On quality, Photocure ASA scores 63/100 on Intrinsiqq's quality scorecard (a solid business on these measures), weighing growth, margins, returns on capital, share count, and balance-sheet strength. All figures are computed from SEC filings; read the full methodology. This is analysis, not investment advice.
Intrinsiqq's two-stage DCF estimates an intrinsic value of about NOK 9.46 per share for PHO.XOSL, projecting its recent free cash flow forward with a growth rate that fades toward a long-run rate and discounting it back to today. Applying a 25% margin of safety gives a more conservative fair-value entry around NOK 7.10. At today's NOK 57.95, that puts the stock about 83.7% above estimated intrinsic value. The result is sensitive to the growth and discount-rate inputs, so it is best to run conservative, base and optimistic cases. You can adjust all of them yourself with the sliders on the DCF tab.
Photocure ASA scores 63 out of 100 on Intrinsiqq's quality score, a weighted blend of 8 metrics each scored 0 to 100, which makes it a solid business on these measures. Recent fundamentals include a 18.7% operating margin and a -0.1% return on invested capital.
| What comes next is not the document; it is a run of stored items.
(* ===== verification/MethodTheorems.v ===== *)
(** * What may be removed and restored: theorems

    Every plan stays inside the mapped folders and the libraries of its own server, the
    recycle bin is apart from everything it could swallow, the methods are tried in the
    configured order under their rules, a restore is as confined as a removal, and only
    expired folders of the bin are emptied. *)

From S2P Require Import Prelude GoStd Models DiscPaths Paths Pathmap PathmapTheorems Store StoreFacts StoreTheorems ExecModel ExecWorld ExecVerify ExecAssess ExecRun ExecFacts ExecInv ExecVerifyFacts ExecTheorems FileSys Recycle RecycleFacts RecycleTheorems ExecMethods Fixtures.
Local Open Scope string_scope.
Local Open Scope Z_scope.

(** ** Absolute paths *)

(** The absolute path with the given elements. *)
Definition abs (l : list string) : string := "/" +:+ join "/" l.

Lemma clean_abs p : is_abs p = true -> exists l, Forall comp_ok l /\ path_clean p = abs l.
Proof. intros [t ->]%has_prefix_slash. exists (rcomps t). split; [apply rcomps_ok | exact (clean_rooted t)]. Qed.
Lemma abs_inj a b : Forall comp_ok a -> Forall comp_ok b -> abs a = abs b -> a = b.
Proof. intros Ha Hb E. apply join_inj; [done | done |]. by injection E. Qed.
Lemma split_abs a : a <> [] -> Forall comp_ok a -> split_byte_from slash "" (abs a) = "" :: a.
Proof. intros Hne Ha. unfold abs. change ("/" +:+ join "/" a) with (String slash (join "/" a)). cbn -[join]. by rewrite split_comps. Qed.
Lemma elements_abs a : Forall comp_ok a -> path_elements (abs a) = "" :: a.
Proof.
  intros Ha. unfold path_elements. destruct a as [|x a]; [done |]. rewrite (proj2 (String.eqb_neq (abs (x :: a)) "/")); [by apply split_abs |].
  intros E. apply (abs_inj (x :: a) []) in E; done.
Qed.
(** * Octo profile creator: a shallow embedding of [main.py]

    The script reads a proxy table and an optional cookie map, then posts one
    profile-creation request per loop iteration, pausing when the rate-limit
    headers of a reply run low.

    Conventions of the embedding
    - a Python [str] is a [string] whose characters are code points below 256;
    - a Python [int] is a [Z];
    - a [dict] with string keys is a [gmap string _];
    - a row of the proxy file is the dict that [csv.DictReader] yields, held
      as the list of its items in the order of [items()], one item per
      field name;
    - console output, sleeps and HTTP requests are events of a trace; a
      computation reads the history of earlier events and appends its own;
    - an exception is a value of [exn]; [sys.exit] is the exception
      [SystemExit], as in Python. *)

From Stdlib Require Import ZArith String Ascii.
From Stdlib Require Import Floats.SpecFloat.
From stdpp Require Import gmap strings list pretty.

Local Open Scope Z_scope.

(** ** Python primitives used by the script *)

Module Py.

Definition code (c : ascii) : N := N_of_ascii c.

(** [str.isspace] on one character, restricted to code points below 256:
    TAB..CR, FS..US, SPACE, NEL and NBSP. *)
Definition isspace (c : ascii) : bool :=
  let n := code c in
  ((9 <=? n) && (n <=? 13) || (28 <=? n) && (n <=? 31)
   || (n =? 32) || (n =? 133) || (n =? 160))%N.
(** One unit of [t] has moved from the cargo [c] to the stolen cargo [s]:
    the count of [t] is one lower in [c'] and one higher in [s'], and no
    other count has changed. *)
Definition moved (t : MineralType) (c c' : Cargo)
    (s s' : list (MineralType * Z)) : Prop :=
  (forall t', cargoGet c' t'
              = if MineralType_eqb t t' then (cargoGet c t' - 1)%Z
                else cargoGet c t')
  /\ (forall t', Alien.stolenGet s' t'
                 = if MineralType_eqb t t' then (Alien.stolenGet s t' + 1)%Z
                   else Alien.stolenGet s t').

(** Field updates (the loop mutates its objects in place). *)

Definition withFuel (f : Q) (s : PlayerState) : PlayerState :=
  mkPlayerState (credits s) f (cargo s) (shipConfig s) (position s)
                (velocity s) (rotation s).

Definition withCargo (c : Cargo) (s : PlayerState) : PlayerState :=
  mkPlayerState (credits s) (currentFuel s) c (shipConfig s) (position s)
                (velocity s) (rotation s).

Definition withShip (s : PlayerState) (w : World) : World :=
  mkWorld s (asteroids w) (alien w) (particles w) (loot w) (shake w)
          (camera w) (used w).

Definition withAsteroids (l : list Asteroid.t) (w : World) : World :=
  mkWorld (ship w) l (alien w) (particles w) (loot w) (shake w) (camera w)
          (used w).

Definition withAlien (a : option Alien.t) (w : World) : World :=
  mkWorld (ship w) (asteroids w) a (particles w) (loot w) (shake w)
          (camera w) (used w).

Definition withParticles (l : list Particle.t) (w : World) : World :=
  mkWorld (ship w) (asteroids w) (alien w) l (loot w) (shake w) (camera w)
          (used w).

Definition withLoot (l : list Loot.t) (w : World) : World :=
  mkWorld (ship w) (asteroids w) (alien w) (particles w) l (shake w)
          (camera w) (used w).

Definition withShake (s : Q) (w : World) : World :=
  mkWorld (ship w) (asteroids w) (alien w) (particles w) (loot w) s
          (camera w) (used w).

Definition withCamera (c : Point.t) (w : World) : World :=
  mkWorld (ship w) (asteroids w) (alien w) (particles w) (loot w) (shake w)
          c (used w).

Definition withUsed (n : nat) (w : World) : World :=
  mkWorld (ship w) (asteroids w) (alien w) (particles w) (loot w) (shake w)
          (camera w) n.

(** [particlesRef.current.push(...)], [lootRef.current.push(...)]. *)
Definition pushParticles (ps : list Particle.t) (w : World) : World :=
  withParticles (particles w ++ ps) w.

Definition pushLoot (ls : list Loot.t) (w : World) : World :=
  withLoot (loot w ++ ls) w.

(** The [k]-th next result of [Math.random()], and [k] results used up. *)
Definition rnd (inp : Input) (w : World) (k : nat) : Q :=
  random inp (used w + k).

Definition advance (k : nat) (w : World) : World :=
  withUsed (used w + k) w.

(** [for (let ast of list) if (p(ast)) { target = ast; break }], as the
    position of the match. *)
Fixpoint findIndex {A : Type} (p : A -> bool) (l : list A) : option nat :=
  match l with
  | [] => None
  | a :: rest =>
      if p a then Some O
      else match findIndex p rest with
           | Some i => Some (S i)
           | None => None
           end
  end.

(** [list.filter(a => a !== target)] for the object at position [i]: the
    objects of the list are distinct, so exactly that one goes. *)
Fixpoint removeAt {A : Type} (i : nat) (l : list A) : list A :=
  match l, i with
  | [], _ => []
  | _ :: rest, O => rest
  | a :: rest, S j => a :: removeAt j rest
  end.

(** The write through the reference held for position [i]. *)
Fixpoint replaceAt {A : Type} (i : nat) (v : A) (l : list A) : list A :=
  match l, i with
  | [], _ => []
  | _ :: rest, O => v :: rest
  | a :: rest, S j => a :: replaceAt j v rest
  end.

(* ================================================================= *)
(** ** components/GameCanvas.tsx: [loop]

    One call of [loop] with the canvas attached, phase by phase in the order
    of the source.  The calls to the sound manager and to the drawing
    context change no cell of the game and are left out; of the render pass
    only its writes to the cells remain. *)

Module Canvas.

Section Loop.

Variable M : MathLib.
Variable inp : Input.

(** *** Ship physics *)

Definition shakeDecay (s : Q) : Q :=
  if s >? 0 then
    let s' := s * 0.9 in
    if s' <? 0.5 then 0 else s'
  else s.

Definition turned (s : PlayerState) : Q :=
  let r := rotation s in
  let r := if KeyA inp || ArrowLeft inp
           then r - rotationSpeed (shipConfig s) else r in
  if KeyD inp || ArrowRight inp
  then r + rotationSpeed (shipConfig s) else r.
The score weighs revenue and free-cash-flow growth, operating margins, return on invested capital, share-count change, and balance-sheet strength, all computed from SEC filings, not opinion. Because valuation only means something relative to quality, the full metric-by-metric breakdown is on the quality scorecard.
That depends on valuation and quality together, not either alone. PHO.XOSL currently trades above its estimated intrinsic value and scores 63/100 on quality (solid). A cheap price is only a bargain if the business is durable, and a premium can be justified by genuine quality, so the two questions, "is it cheap?" and "is it good?", only make sense side by side. Read the valuation against the quality scorecard, run the DCF on your own assumptions, and decide for yourself. This is analysis from SEC filings, not investment advice.